Но жизнь, вся жизнь Владимира Ивановича, была построена на труде, а труд всегда есть борьба. Владимир Иванович знал, что он всегда был честен. Он знал, что за ним идет репутация человека с негнущейся совестью. И он оберегал свое имя. Он работал и он боролся. Он был приветлив, он был приятен, даже ворчливость его не коробила. О нем знали, – человек, отказавшийся уйти к' белым, потерявший у белых своих сыновей, один из первых пришедший работать в советскую нефть, никогда не жаловавшийся, неподкупный, прямолинейнейший работник, чуть-чуть от времени ворчун и моралист. Историю его поездки за границу и то, как он посылал к раз…… матери нобелевских сотрудников, знали. Кондаков умел управлять не приказывая. Умел подчинять людей. Умел проводить свою волю. Не считался по мелочам. Никогда не склочничал. Он был очень скромен, скромно носил английские свои костюмы, и запах его духов не был неуместным, хоть и никто, кроме него, не душился в высокопотолоких нефтяных покоях.

Пошли годы. И был новый декабрь. Был вечер. В неурочный час позвонил телефон. Говорил тот рыжий, близорукий и подобранный, который впервые приглашал Кондакова работать в советской нефти, который вместе с Кондаковым ездил за границу. Он просил сейчас же приехать, он посылал машину за Кондаковым. Наступал уже поздний час. Высокопотолокие нефтяные покои безлюдствовали. В высокопотолоком кабинете встретились двое. Дом пребывал в тишине. Рыжий пошел навстречу. Поздоровались, сели.

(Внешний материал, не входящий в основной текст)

Definition load_tree (db : DB V) : outcome StorageError (Tree V SimpleHashCache) :=
  let? found := collect_entries (map_to_list db) in
  match provide_known_hashes simple_new found.1 with
  | Ok cache =>
      let smirk := new_with_cache DEPTH cache in
      let? batch := map_err SCollision (insert_all DEPTH batch_new found.2) in
      let '(t, _, r) := insert_batch DEPTH temp_noir smirk batch in
      let? _ := map_err SCollision r in Ok t
  | Err e => match e with end
  | Panic m => Panic m
  end.

Definition persistent_load (db : DB V) : outcome StorageError Persistent :=
  let? t := load_tree db in Ok (mk_persistent t db).

(** ** persist_hashes *)

Definition in_db_hashes (db : DB V) : list KnownHash :=
  omap (λ kx, match kx with
              | (KV2 (KKnownHash l r), VV2 (VKnownHash x)) => Some (mk_known l r x)
              | _ => None
              end) (map_to_list db).

Definition synchronize_hashes (db : DB V) (t : Tree V SimpleHashCache)
  : outcome Empty_set (DB V) :=
  let? in_memory_hashes := tree_known_hashes t in
  let hashes_to_insert :=
    filter (λ h, h ∉ in_db_hashes db) in_memory_hashes in
  Ok (db_write db ((λ h, Put (KV2 (KKnownHash (kh_left h) (kh_right h)))
                             (VV2 (VKnownHash (kh_result h)))) <$> hashes_to_insert)).

Definition persist_hashes (p : Persistent) : outcome Empty_set Persistent :=
  let? db := synchronize_hashes (p_db p) (p_tree p) in Ok (mk_persistent (p_tree p) db).
End storage.
Arguments Persistent {V}.
Arguments mk_persistent {V}.
Arguments p_tree {V}.
Arguments p_db {V}.

(** * What the database holds *)

Definition meta {V} (x : ValueFormat V) : option V :=
  match x with
  | VV1 v | VV2 (Metadata v) => Some v
  | VV2 (VKnownHash _) => None
  end.

Section storage_inv.
Context `{FieldLib} {V : Type}.
Implicit Types (m : gmap Element V) (db : DB V).

(** The entries of the database are those of [m], each under one key, and
    every stored hash is a true one. *)
Record db_inv m db : Prop := {
  di_key : ∀ e, db !! KV1 e = None ∨ db !! KV2 (KElement e) = None;
  di_v1 : ∀ e x, db !! KV1 e = Some x → is_Some (meta x) ∧ m !! e = meta x;
  di_v2 : ∀ e x, db !! KV2 (KElement e) = Some x → is_Some (meta x) ∧ m !! e = meta x;
  di_dom : ∀ e, db !! KV1 e = None → db !! KV2 (KElement e) = None → m !! e = None;
  di_known : ∀ l r x, db !! KV2 (KKnownHash l r) = Some x →
                      x = VV2 (VKnownHash (hash_merge [l; r]));
}.

Lemma db_inv_empty : db_inv ∅ ∅.
Proof. split; intros; try done; by left. Qed.

Lemma db_write_app db l1 l2 : db_write db (l1 ++ l2) = db_write (db_write db l1) l2.
Proof. apply foldl_app. Qed.

Lemma db_inv_insert m db kv :
  db_inv m db → db_inv (<[kv.1 := kv.2]> m) (db_write db (insert_ops kv)).
Proof.
  intros [Hk H1 H2 Hd Hh]. destruct kv as [e v]. cbn.
  split; intros *; rewrite ?lookup_delete, ?lookup_insert;
    repeat case_decide; simplify_eq/=; rewrite ?lookup_insert_ne by done; eauto.
  - done.
  - intros [= <-]. eauto.
  - done.
Qed.

Lemma db_inv_remove m db e :
  db_inv m db → db_inv (delete e m) (db_write db (remove_ops e)).
Proof.
  intros [Hk H1 H2 Hd Hh]. cbn.
  split; intros *; rewrite ?lookup_delete; repeat case_decide; simplify_eq/=; eauto; done.
Qed.
Lemma be_cons_add x l :
  Forall is_byte l → u64_from_be (x :: l) = x * 2 ^ (8 * Z.of_nat (length l)) + u64_from_be l.
Proof.
  intros Hl. rewrite be_cons, Z.lor_comm. pose proof (be_bound l Hl) as Hb.
  rewrite <-Z.shiftl_mul_pow2 by lia. symmetry.
  apply Z.add_nocarry_lor. apply Z.bits_inj'. intros n Hn. rewrite Z.land_spec, Z.bits_0.
  destruct (Z.ltb_spec n (8 * Z.of_nat (length l))).
  - by rewrite Z.shiftl_spec_low by done.
  - assert (Z.testbit (u64_from_be l) n = false) as ->; [|by rewrite andb_false_r].
    apply Z.testbit_false; [done|]. rewrite Z.div_small; [done|]. split; [lia|].
    eapply Z.lt_le_trans; [apply Hb|]. apply Z.pow_le_mono_r; lia.
Qed.

Lemma lex_be a b :
  length a = length b → Forall is_byte a → Forall is_byte b →
  lex_le a b ↔ u64_from_be a ≤ u64_from_be b.
Proof.
  unfold lex_le. intros Hlen Ha. revert b Hlen.
  induction Ha as [|x a Hx Ha IH]; intros [|y b] Hlen Hb; simplify_eq/=; [done|].
  apply Forall_cons in Hb as [Hy Hb]. rewrite !be_cons_add by done.
  specialize (IH b Hlen Hb). rewrite <-Hlen.
  pose proof (be_bound a Ha). pose proof (be_bound b Hb). rewrite <-Hlen in *.
  rewrite orb_true_iff, andb_true_iff, Z.ltb_lt, Z.eqb_eq, IH.
  split; [intros [?|[-> ?]]; nia|]. intros.
  destruct (Z.lt_total x y) as [?|[->|?]]; [by left|right; split; [done|lia]|nia].
Qed.

(** ** Keys of the two listable kinds *)

Definition listable (mk : Z → Key) : Prop := mk = KBlock ∨ mk = KNonEmptyBlock.

Lemma listable_serialize mk h :
  listable mk → key_serialize (mk h) = key_kind (mk 0) :: be_bytes 8 h.
Proof. by intros [-> | ->]. Qed.

Lemma listable_kind mk k :
  listable mk → key_kind k = key_kind (mk 0) → ∃ h, k = mk h.
Proof. intros [-> | ->]; destruct k; simpl; intros; try done; by eauto. Qed.

Lemma listable_wf mk h : listable mk → wf_key (mk h) ↔ in_width 64 h.
Proof. by intros [-> | ->]. Qed.

Lemma listable_inj mk h1 h2 : listable mk → mk h1 = mk h2 → h1 = h2.
Proof. intros [-> | ->]; congruence. Qed.

Lemma key_serialize_head k : ∃ rest, key_serialize k = key_kind k :: rest.
Proof. by eexists. Qed.

Lemma be_bytes_range n x : 0 ≤ n → Forall is_byte (be_bytes n x).
Proof.
  intros. unfold be_bytes. rewrite Forall_reverse. by apply Z_to_little_endian_bound.
Qed.

Lemma lex_cons x a y b : lex_le (x :: a) (y :: b) ↔ x < y ∨ (x = y ∧ lex_le a b).
Proof. unfold lex_le. simpl. rewrite orb_true_iff, andb_true_iff, Z.ltb_lt, Z.eqb_eq. done. Qed.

Заговорил близорукий и рыжий:

– Прежде всего скажу вам, Владимир Иванович, что, когда мы встретились впервые, вы сказали, что в чувства друг друга вмешиваться мы не будем. Я вмешиваюсь. Мы знаем друг друга уже не первый год, и тогда, в Париже, помните, когда вы познакомили меня с вашими дочерьми, когда вы рассказали мне о том, как бегали за вами нобелевские агенты – я полюбил вас, талантливого, доброго и хорошего человека. Вы из Заволожья, из дугогнувов. Вы лучше меня знаете, – взять хорошую березу, согнуть ее сразу в дугу, – сломается, не согнется, не сгодится. Гнут дуги медленно, каждый день понемножку, размачивают, подсушивают, подтягивают. И позвольте еще раз вернуться к нашему первому разговору. Я тогда смотрел на вас и думал – дугогнув!.. – помните, вы сказали, – если не сговоримся принципиально, разрешите уйти. Мы уговорились быть честными друг с другом. И я поступаю по уговору. Все, что я сказал, – это предпосылки. Я думал – наше время перегнет ваши дуги. Теперь будем говорить по делу. Вы знаете, у нас есть учреждение, которое наблюдает за поведением и советских, и несоветских граждан. Это учреждение от времени до времени арестовывает тех, кого следует арестовать. И сейчас, когда мы с вами разговариваем здесь, арестовывается наш сослуживец, ваш приятель по большому шлему Ипполит Алексеевич Трэнер. Вы уклонялись от вопросов международной политики, но нефтяные политики не забыли о вас. Нам сейчас придется вновь говорить о Нобеле. К нам в руки попались два нобелевских документа. Первый – это список людей, инженеров в первую очередь, на которых Нобель рассчитывает опереться, буде он вновь захватит в свои руки прежние свои владения, на нашей крови конечно, сквозь строй виселиц, на которых мы, и я в том числе, будем висеть к удовольствию Нобеля. Второй документ – это график тех мероприятий, которые Нобель стремился руками своих агентов проводить на советской нефти. Ипполит Александрович Трэнер арестован потому, что он был штатным нобелевским агентом, на месячном жаловании. О Трэнере нечего говорить, с ним все ясно и все кончено. Но в списке инженеров, на которых Нобель рассчитывает опереться, одним из первых, гораздо раньше Трэнера, стоит – ваше имя, Владимир Иванович!..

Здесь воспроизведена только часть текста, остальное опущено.